Coal and diamond creation
Some students, it seems, are still taught that coal is involved in the formation of most diamonds mined on Earth, but this is highly unusual. Most of the diamonds ever dated proved to be at least 100 million years older than the earliest known plant life (required to form seams of coal). Diamonds in general were formed at depths in the Earth to which coal has never been introduced.

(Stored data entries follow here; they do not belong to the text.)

Lemma apply_ddl_world pos query r s :
  bs_objects (apply_ddl pos query r s) = bs_objects s ∧ bs_sent (apply_ddl pos query r s) = bs_sent s ∧
  bs_currentFile (apply_ddl pos query r s) = bs_currentFile s ∧ bs_selects (apply_ddl pos query r s) = bs_selects s ∧
  bs_parser (apply_ddl pos query r s) = bs_parser s.
Proof.
  unfold apply_ddl. destruct (bs_parser s) as [p|] eqn:Ep; [|done]. destruct (bs_tables s) as [t|]; [|done].
  destruct r as [r|]; [|done]. case_bool_decide; [done|].
  destruct (ps_ApplyDDL p _ _) as [[a|]|]; [|done..].
  destruct (on_store_ignored_world (SaveSchemaHistory (ddl_history_row pos r query (pd_NewTableInfo a)))
    (with_defs (Some (ddl_applied r (pd_NewTableInfo a) t)) (bs_store s) s)) as (-> & -> & -> & _ & -> & ->). done.
Qed.

Lemma invalidate_world r s :
  bs_objects (invalidate r s) = bs_objects s ∧ bs_sent (invalidate r s) = bs_sent s ∧
  bs_currentFile (invalidate r s) = bs_currentFile s ∧ bs_selects (invalidate r s) = bs_selects s ∧
  bs_parser (invalidate r s) = bs_parser s ∧ bs_tables (invalidate r s) = bs_tables s ∧
  bs_store (invalidate r s) = bs_store s.
Proof. unfold invalidate. destruct r; [case_bool_decide|]; done. Qed.

(** The state in which a DDL event is sent. *)
Definition ddl_ready w h database query s : BinlogSyncer S :=
  let r := parse_ddl s query in
  let e := ddl_event format_ts w (bs_currentFile s) database query h r in
  let s1 := apply_ddl (ev_Position e) query r (invalidate r (with_objects (bs_objects s ++ [e]) s)) in
  with_pos (Some (InEvent (length (bs_objects s)))) (bs_currentFile s1) s1.

Lemma ddl_ready_world w h database query s :
  bs_objects (ddl_ready w h database query s) =
    bs_objects s ++ [ddl_event format_ts w (bs_currentFile s) database query h (parse_ddl s query)] ∧
  bs_sent (ddl_ready w h database query s) = bs_sent s ∧
  bs_currentFile (ddl_ready w h database query s) = bs_currentFile s ∧
  bs_selects (ddl_ready w h database query s) = bs_selects s ∧
  bs_position (ddl_ready w h database query s) = Some (InEvent (length (bs_objects s))).
Proof.
  unfold ddl_ready. cbv zeta. set (e := ddl_event _ _ _ _ _ _ _). set (r := parse_ddl s query).
  destruct (apply_ddl_world (ev_Position e) query r (invalidate r (with_objects (bs_objects s ++ [e]) s))) as (Ho & Hs & Hf & Hq & _).
  destruct (invalidate_world r (with_objects (bs_objects s ++ [e]) s)) as (Ho2 & Hs2 & Hf2 & Hq2 & _).
  cbn [with_pos bs_objects bs_sent bs_currentFile bs_selects bs_position]. rewrite Ho, Hs, Hf, Hq, Ho2, Hs2, Hf2, Hq2. done.
Qed.

(** A DDL statement: it is recorded, and its event is sent. *)
Lemma handleQueryEvent_ready w h database query s :
  isDDL query = true →
  handleQueryEvent format_ts w h database query s =
  (send "DDL event" (length (bs_objects s)) ≫=
     λ _, st_modify (on_store_ignored (SaveCurrentPosition (Some (log_position (bs_currentFile s) h)))))
    (ddl_ready w h database query s).
Proof. intros H. unfold handleQueryEvent. by rewrite H. Qed.

Lemma handleQueryEvent_extends w h database query s s' r :
  handleQueryEvent format_ts w h database query s = (s', r) →
  extends (bs_currentFile s) (eh_LogPos h) s s' ∧ bs_currentFile s' = bs_currentFile s.
Proof.
  destruct (isDDL query) eqn:Eddl.
  2: { unfold handleQueryEvent. rewrite Eddl. intros [= <- <-]. split; [by apply extends_none|done]. }
  rewrite handleQueryEvent_ready by done. destruct (ddl_ready_world w h database query s) as (Ho & Hs & Hf & _).
  unfold mbind, ST_bind. destruct (send _ _ _) as [s2 r2] eqn:E2. apply send_spec in E2 as ((Ho2 & Hf2 & _) & _ & Hs2).
  assert (Hext : extends (bs_currentFile s) (eh_LogPos h) s s2).
  { rewrite Hs in Hs2. destruct Hs2 as [[_ Hs2]|[_ Hs2]]; [exists 1%nat, 1%nat|exists 1%nat, O];
      rewrite Hs2, Ho2, Ho, fmap_app; cbn; rewrite ?app_nil_r; (split; [lia|done]). }
  destruct r2; [|intros [= <- <-]; split; [done|congruence]]. unfold st_modify. intros [= <- <-].
  destruct (on_store_ignored_world (SaveCurrentPosition (Some (log_position (bs_currentFile s) h))) s2) as (Ho' & Hs' & Hf' & _).
  split; [|congruence]. unfold extends in *. by rewrite Ho', Hs'.
Qed.

(** The file of the events after a log event. *)
Definition next_file (file : string) (ev : BinlogEvent) : string :=
  match be_Event ev with RotateEvent name _ => name | _ => file end.

Lemma processEvent_extends w ev s s' r :
  processEvent cfg format_ts w ev s = (s', r) →
  extends (bs_currentFile s) (eh_LogPos (be_Header ev)) s s' ∧ bs_currentFile s' = next_file (bs_currentFile s) ev.
Proof.
  unfold processEvent, next_file. destruct (be_Event ev) as [name p|db q|id ts ms|rows| |sid gno|? ? ?|] eqn:E.
  - intros [= <- <-]. split; [by apply extends_none|done].
  - apply handleQueryEvent_extends.
  - intros [= <- <-]. split; [by apply extends_none|done].
  - apply handleRowsEvent_extends.
  - intros [= <- <-]. split; [by apply extends_none|done].
  - unfold handleGTIDEvent. destruct (_ <? _)%nat; intros [= <- <-]; [split; [by apply extends_none|done]|].
    destruct (set_txid_world (format_gtid sid gno) s) as (Ho & Hs & Hf). split; [by apply extends_none|done].
  - intros [= <- <-]. split; [by apply extends_none|done].
  - intros [= <- <-]. split; [by apply extends_none|done].
Qed.

(** The places of the sent events, in the order they were sent. *)
Definition sent_places s : list (option (string * Z)) := (λ i, place <$> bs_objects s !! i) <$> bs_sent s.

Definition sent_known s : Prop := Forall (λ i, (i < length (bs_objects s))%nat) (bs_sent s).

Lemma extends_places file pos s s' :
  sent_known s → extends file pos s s' →
  sent_known s' ∧ ∃ k, sent_places s' = sent_places s ++ replicate k (Some (file, pos)).
Proof.
  intros Hk (n & k & Hle & Ho & Hs).
  assert (Hlen : length (bs_objects s') = (length (bs_objects s) + n)%nat).
  { rewrite <- (length_fmap place), Ho, length_app, length_fmap, length_replicate. done. }
  assert (Hat : ∀ i, place <$> bs_objects s' !! i = ((place <$> bs_objects s) ++ replicate n (file, pos)) !! i).
  { intros i. by rewrite <- Ho, list_lookup_fmap. }
  split.
  - unfold sent_known. rewrite Hs. apply Forall_app. split.
    + eapply Forall_impl; [exact Hk|]. cbn. intros i Hi. lia.
    + apply Forall_forall. intros i Hi%elem_of_seq. lia.
  - exists k. unfold sent_places. rewrite Hs, fmap_app. f_equal.
    + apply list_fmap_ext. intros j i Hj. rewrite Hat. unfold sent_known in Hk. rewrite Forall_lookup in Hk.
      rewrite lookup_app_l by (rewrite length_fmap; by eapply Hk). by rewrite list_lookup_fmap.
    + apply list_eq. intros j. rewrite list_lookup_fmap.
      destruct (decide (j < k)%nat) as [Hj|Hj].
      * rewrite lookup_seq_lt by done. cbn. rewrite Hat, lookup_app_r by (rewrite length_fmap; lia).
        rewrite length_fmap, !lookup_replicate_2 by lia. done.
      * rewrite !lookup_ge_None_2; [done|rewrite length_replicate; lia|rewrite length_seq; lia].
Qed.

(** Where the events of a log are, from a file on. *)
Fixpoint log_places (file : string) (log : list (sync_world * result BinlogEvent)) : list (string * Z) :=
  match log with
  | [] => []
  | (_, Err _) :: log => (file, 0) :: log_places file log
  | (_, Ok ev) :: log => (file, eh_LogPos (be_Header ev)) :: log_places (next_file file ev) log
  end.

(** As many events at each place as given. *)
Definition at_places (ns : list nat) (places : list (string * Z)) : list (option (string * Z)) :=
  concat (zip_with (λ n p, replicate n (Some p)) ns places).

Lemma at_places_none places : at_places (replicate (length places) O) places = [].
Proof. induction places; cbn; [done|]. unfold at_places in *. cbn. done. Qed.

Lemma log_places_length log : ∀ file, length (log_places file log) = length log.
Proof. induction log as [|[w [ev|e]] log IH]; intros file; cbn; [done| |]; by rewrite IH. Qed.

Lemma report_places w e s :
  bs_objects (report w e s) = bs_objects s ∧ bs_sent (report w e s) = bs_sent s ∧
  bs_currentFile (report w e s) = bs_currentFile s.
Proof. unfold report. by destruct (sw_errRoom w). Qed.

(** What a handler promises the loop: it adds events at the place of its log event, and
    only a rotation changes the file. *)
Definition keeps_places (process : sync_world → BinlogEvent → ST (BinlogSyncer S) unit) : Prop :=
  ∀ w ev s s' r, process w ev s = (s', r) →
  extends (bs_currentFile s) (eh_LogPos (be_Header ev)) s s' ∧ bs_currentFile s' = next_file (bs_currentFile s) ev.

Lemma syncer_round_places process w got s s' r :
  keeps_places process → sent_known s → syncer_round process w got s = (s', r) →
  sent_known s' ∧
  match got with
  | Err _ => sent_places s' = sent_places s ∧ bs_currentFile s' = bs_currentFile s
  | Ok ev => (∃ k, sent_places s' = sent_places s ++ replicate k (Some (bs_currentFile s, eh_LogPos (be_Header ev)))) ∧
             bs_currentFile s' = next_file (bs_currentFile s) ev
  end.
Proof.
  intros Hproc Hk. unfold syncer_round. destruct got as [ev|e].
  2: { intros [= <- <-]. destruct (report_places w e s) as (Ho & Hs & Hf). unfold sent_known, sent_places.
       by rewrite Ho, Hs, Hf. }
  destruct (process w ev s) as [s1 r1] eqn:E. apply Hproc in E as [Hext Hf].
  destruct (extends_places _ _ _ _ Hk Hext) as [Hk1 Hp].
  intros Hrun. assert (H : s' = s1 ∨ ∃ e, s' = report w e s1) by (destruct r1 as [|[]]; simplify_eq; eauto).
  destruct H as [->|[e ->]]; [done|]. destruct (report_places w e s1) as (Ho & Hs & Hf').
  unfold sent_known, sent_places in *. by rewrite Ho, Hs, Hf'.
Qed.

Lemma run_in_log_order process log s s' r :
  keeps_places process → sent_known s → syncer_run process log s = (s', r) →
  ∃ ns, length ns = length log ∧
    sent_places s' = sent_places s ++ at_places ns (log_places (bs_currentFile s) log).
Proof.
  intros Hproc. revert s. induction log as [|[w got] log IH]; intros s Hk; cbn [syncer_run].
  { intros [= <- <-]. exists []. split; [done|]. cbn. by rewrite app_nil_r. }
  unfold mbind, ST_bind. destruct (syncer_round process w got s) as [s1 r1] eqn:E.
  destruct (syncer_round_places _ _ _ _ _ _ Hproc Hk E) as [Hk1 Hp].
  assert (Hfirst : ∃ k file, bs_currentFile s1 = file ∧
    sent_places s1 = sent_places s ++ at_places [k] (take 1 (log_places (bs_currentFile s) ((w, got) :: log))) ∧
    drop 1 (log_places (bs_currentFile s) ((w, got) :: log)) = log_places file log).
  { destruct got as [ev|e]; cbn [log_places take drop].
    - destruct Hp as [[k Hp] Hf]. exists k, (next_file (bs_currentFile s) ev). split; [done|]. split; [|done].
      rewrite Hp. unfold at_places. cbn. by rewrite app_nil_r.
    - destruct Hp as [Hp Hf]. exists O, (bs_currentFile s). split; [done|]. split; [|done].
      rewrite Hp. unfold at_places. cbn. by rewrite app_nil_r. }
  destruct Hfirst as (k & file & Hf & Hs1 & Hdrop).
  destruct (log_places (bs_currentFile s) ((w, got) :: log)) as [|p places] eqn:Epl; [by destruct got|].
  cbn [take drop] in Hs1, Hdrop. rewrite drop_0 in Hdrop. subst places.
  destruct r1 as [u|e].
  - intros Hrun. destruct (IH s1 Hk1 Hrun) as (ns & Hlen & Hs'). exists (k :: ns). split; [cbn; by rewrite Hlen|].
    rewrite Hs', Hs1, Hf, <- app_assoc. f_equal. unfold at_places. cbn. by rewrite app_nil_r.
  - intros [= <- <-]. exists (k :: replicate (length log) O). split; [cbn; by rewrite length_replicate|].
    rewrite Hs1. f_equal. unfold at_places. cbn. f_equal.
    pose proof (at_places_none (log_places file log)) as Hn. rewrite log_places_length in Hn. by rewrite <- Hn.
Qed.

Diamond crystals form under conditions of very high heat and pressures that would easily crush any metal made by humankind’s science. They are relatively rare because such conditions “… occur in limited zones of Earth’s mantle about 90 miles (150 kilometers) below the surface where temperatures are at least 2000 degrees Fahrenheit (1050 degrees Celsius).” This is “unusual” because diamonds form ideally under the center of a continental plate, in the upper mantle of the Earth.
Going up
Diamond must have been, for humans to have found them and mined them commercially, expelled from their deep-set original formations. Geologists hold that ancient volcanoes of extraordinary power accomplished this transportation. These volcanoes, none of which has been seen in recent memory, were sufficiently violent to originate in the mantle and to bring up pieces of their overlying continental plates, where diamonds formed hundreds of millions – or billions – of years ago.
Due to the long-term effects (a matter of hours) of heat and pressure on finished diamonds, “if they were traveling too long and too slowly they would have literally turned into graphite along the way.” For this reason, scientists believe that the delivery of pykes, or tubes of diamonds, to the surface was not only violent, but that it occurred very quickly, allowing the diamonds present as inclusions to cool.
“Tiny diamonds have been found in rocks that are thought to have been subducted deep into the mantle by plate tectonic processes – then returned to the surface.” Subduction would allow the production of diamond crystals at lesser depths than usually required, and some of the carbonaceous materials placed together might have included remains of sea creatures, though not coal.
Not all formed in the Earth
Meteor impacts have been taking place around the world since it was created. They continue today, and the hypervelocity present at impact between meteoroids and the surface of the Earth is sufficient to form diamond crystals. “Coal could be present in the target area of these impacts and could serve as the carbon source of the diamonds.”
Diamonds are useful, beautiful, and rare enough to be valuable when men and women look for shiny jewels to use as gifts. Their production, whether earthly or in space, is uncommon enough that these crystals likely will retain their high value until science allows humankind to develop a super-material prettier and harder than the natural stones.